→ **Task description**
Every line of the data is to be reproduced exactly.

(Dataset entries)
◆ ◆ ◆ ◆ ◆ ◆ ◆
Lemma nearest_length (pts : list (vec3 F)) (k : nat) (q : vec3 F) :
  (k <= length pts)%nat -> length (TestDouble.nearest pts k q) = k.
Proof.
  intros Hk. unfold TestDouble.nearest.
  rewrite length_firstn, sorted_length, length_combine, length_map, length_seq.
  lia.
Qed.

Lemma nearest_index (pts : list (vec3 F)) (k : nat) (q : vec3 F) :
  Forall (fun j => (j < length pts)%nat)
         (map snd (TestDouble.nearest pts k q)).
Proof.
  apply Forall_map, Forall_forall. intros [d j] Hin.
  unfold TestDouble.nearest in Hin.
  apply firstn_incl, sorted_In, in_combine_r, in_seq in Hin. simpl. lia.
Qed.

(** The brute-force index answers row by row, [k] distances and [k]
    in-range indices per query point. *)
Lemma double_answers_rowwise (pts : list (vec3 F)) (k : nat) :
  answers_rowwise (E := TestDouble.env) pts k
    (fun drow irow =>
       length drow = k /\ Forall (fun j => (j < length pts)%nat) irow).
Proof.
  split.
  - intros q1 q2 H1 H2. simpl. unfold TestDouble.query.
    destruct q1 as [|x1 q1]; [congruence|].
    destruct q2 as [|x2 q2]; [congruence|].
    cbn [app]. destruct (length pts <? k)%nat; [reflexivity|].
    cbn [bind fst snd]. now rewrite <- !map_app.
  - intros q d i. simpl. unfold TestDouble.query.
    destruct q as [|x q]; [discriminate|].
    destruct (length pts <? k)%nat eqn:Hk; [discriminate|].
    apply Nat.ltb_ge in Hk.
    intros Hdi. inversion Hdi; subst d i; clear Hdi.
    split; [simpl; now rewrite length_map|].
    assert (Hrow : forall y,
               length (map fst (TestDouble.nearest pts k y)) = k /\
               Forall (fun j => (j < length pts)%nat)
                      (map snd (TestDouble.nearest pts k y))).
    { intros y. split; [|apply nearest_index].
      rewrite length_map. now apply nearest_length. }
    constructor; [apply Hrow|].
    clear - Hrow. induction q as [|y q IH]; [constructor|].
    cbn [map]. constructor; [apply Hrow|exact IH].
Qed.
◆ ◆ ◆ ◆ ◆ ◆ ◆
→ **Output of the task**
Lemma nearest_length (pts : list (vec3 F)) (k : nat) (q : vec3 F) :
  (k <= length pts)%nat -> length (TestDouble.nearest pts k q) = k.
Proof.
  intros Hk. unfold TestDouble.nearest.
  rewrite length_firstn, sorted_length, length_combine, length_map, length_seq.
  lia.
Qed.

Lemma nearest_index (pts : list (vec3 F)) (k : nat) (q : vec3 F) :
  Forall (fun j => (j < length pts)%nat)
         (map snd (TestDouble.nearest pts k q)).
Proof.
  apply Forall_map, Forall_forall. intros [d j] Hin.
  unfold TestDouble.nearest in Hin.
  apply firstn_incl, sorted_In, in_combine_r, in_seq in Hin. simpl. lia.
Qed.

(** The brute-force index answers row by row, [k] distances and [k]
    in-range indices per query point. *)
Lemma double_answers_rowwise (pts : list (vec3 F)) (k : nat) :
  answers_rowwise (E := TestDouble.env) pts k
    (fun drow irow =>
       length drow = k /\ Forall (fun j => (j < length pts)%nat) irow).
Proof.
  split.
  - intros q1 q2 H1 H2. simpl. unfold TestDouble.query.
    destruct q1 as [|x1 q1]; [congruence|].
    destruct q2 as [|x2 q2]; [congruence|].
    cbn [app]. destruct (length pts <? k)%nat; [reflexivity|].
    cbn [bind fst snd]. now rewrite <- !map_app.
  - intros q d i. simpl. unfold TestDouble.query.
    destruct q as [|x q]; [discriminate|].
    destruct (length pts <? k)%nat eqn:Hk; [discriminate|].
    apply Nat.ltb_ge in Hk.
    intros Hdi. inversion Hdi; subst d i; clear Hdi.
    split; [simpl; now rewrite length_map|].
    assert (Hrow : forall y,
               length (map fst (TestDouble.nearest pts k y)) = k /\
               Forall (fun j => (j < length pts)%nat)
                      (map snd (TestDouble.nearest pts k y))).
    { intros y. split; [|apply nearest_index].
      rewrite length_map. now apply nearest_length. }
    constructor; [apply Hrow|].
    clear - Hrow. induction q as [|y q IH]; [constructor|].
    cbn [map]. constructor; [apply Hrow|exact IH].
Qed.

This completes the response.